By 99959
Acheteurs / Home buyersReal Estate News

”Canada will loosen the rules on mortgages to allow first-time buyers to take out 30-year loans when they purchase newly-built homes.”

”The change will come into effect on Aug. 1, Finance Minister Chrystia Freeland said Thursday. It’s a move that’s primarily aimed at younger voters who have been squeezed by soaring housing prices and high interest rates.

“First-time homebuyers will now have 30 years to pay off their mortgage instead of 25,” Freeland said in Toronto. “That translates to lower monthly payments so more younger Canadians can afford to pay that monthly mortgage on a new home.”

Canada is dealing with a huge shortage of homes to accommodate its rapidly growing population. Housing starts rose in the early part of the COVID-19 pandemic, but construction activity softened when interest rates began to rise. The government’s housing agency has estimated that at the current pace of activity, by 2030 Canada will be millions of homes short of what is needed to create a more affordable market.

Canada saw housing starts of an annualized 253,468 units in February, the most in five months, according to Canada Mortgage & Housing Corp. But the population grew by about 1.3 million last year.

The slow pace of building has heaped pressure on Justin Trudeau’s government to try to boost development. The prime minister hinted last week that mortgage reforms were coming in Freeland’s April 16 budget.

Canada briefly experimented nearly two decades ago with allowing insured mortgages as long as 40 years, but reversed course when poor mortgage underwriting by U.S. lenders led to cascading defaults that contributed to the global financial crisis in 2008.

The current 25-year limit on amortizations applies to mortgages where default insurance is required. It’s been in place since 2012.

Such insurance is mandatory in cases where the buyer is putting down less than 20 percent of the price of the home. In Toronto and Vancouver, the benchmark price of a home is more than $1 million, meaning a downpayment of more than $200,000 is needed before an individual or family can qualify for an uninsured mortgage with a longer amortization period.

Freeland also pledged that existing homeowners who’ve had to stretch their amortization periods due to financial hardship may be able to keep those longer repayment periods, without fees or penalties.

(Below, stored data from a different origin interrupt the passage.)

(** * canvas: the drawing-layer stack and its four backend compilers

    A shallow embedding of [canvas.go].  The canvas records path and text
    layers together with a copy of the draw state, and each backend walks
    the layers and talks to a sink: an [io.Writer] for SVG, a page writer
    for PDF, an EPS writer, and an [image.RGBA] for the rasteriser.

    - [float64] is Rocq's primitive binary64 float, so comparisons, NaN
      tests and the pixel arithmetic of [WriteImage] compute as in Go.
    - A sink is the list of calls made on it, in order; a backend is a
      function in a small writer monad that can also panic.
    - The path geometry, the stroking kernel, the serialisers and the text
      collaborator live in other files of the package; they are the fields
      of the class [Externals]. *)

From Stdlib Require Import ZArith QArith Qround Floats Ascii.
From stdpp Require Import gmap strings list pretty.

Set Default Proof Using "Type".
Local Open Scope Z_scope.

(** ** Numbers *)

Definition float64 := float.
Bind Scope float_scope with float64.

Module f64.
Definition lt (x y : float64) : bool := PrimFloat.ltb x y.
Definition neq (x y : float64) : bool := negb (PrimFloat.eqb x y).
Definition IsNaN (x : float64) : bool := PrimFloat.is_nan x.
Definition NaN : float64 := PrimFloat.nan.

(** The rational a finite float stands for. *)
Definition toQ (x : float64) : option Q :=
  match Prim2SF x with
  | S754_zero _ => Some 0%Q
  | S754_finite s m e =>
      let v := if (0 <=? e)%Z then inject_Z (Z.shiftl (Z.pos m) e)
               else Qmake (Z.pos m) (2 ^ Z.to_pos (- e)) in
      Some (if s then Qopp v else v)
  | _ => None
  end.

(** Go's conversion [int(x)] on a 64-bit platform: the fraction is
    discarded.  For NaN, the infinities and values outside [int] the
    language leaves the result to the implementation: [None]. *)
Definition toInt (x : float64) : option Z :=
  match Prim2SF x with
  | S754_zero _ => Some 0%Z
  | S754_finite s m e =>
      let n := Z.shiftl (Z.pos m) e in
      let n := if s then (- n)%Z else n in
      if ((- 2 ^ 63 <=? n) && (n <? 2 ^ 63))%Z then Some n else None
  | _ => None
  end.
End f64.

Definition MmPerInch : float64 := 0x1.9666666666666p+4%float.
(** [1 / 25.4] is a constant expression in Go: it is evaluated exactly and
    rounded once, to this binary64 value (0.03937007874015748). *)
Definition InchPerMm : float64 := 0x1.42850a142850ap-5%float.

(** ** Colours, cappers and joiners *)

Module color.
Record RGBA := mk { R : Z; G : Z; B : Z; A : Z }.
#[global] Instance RGBA_eq_dec : EqDecision RGBA.
Proof. solve_decision. Defined.
End color.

“Canadians work really hard to be able to buy and afford their homes, and it is only fair that mortgage lenders should help Canadians do everything they can to afford their homes at a time of higher interest rates,” she said.

She also announced that first-time homebuyers will be able to pull more money from their registered retirement savings plans to use in a downpayment on a home. The legal limit is being raised to $60,000 from $35,000.”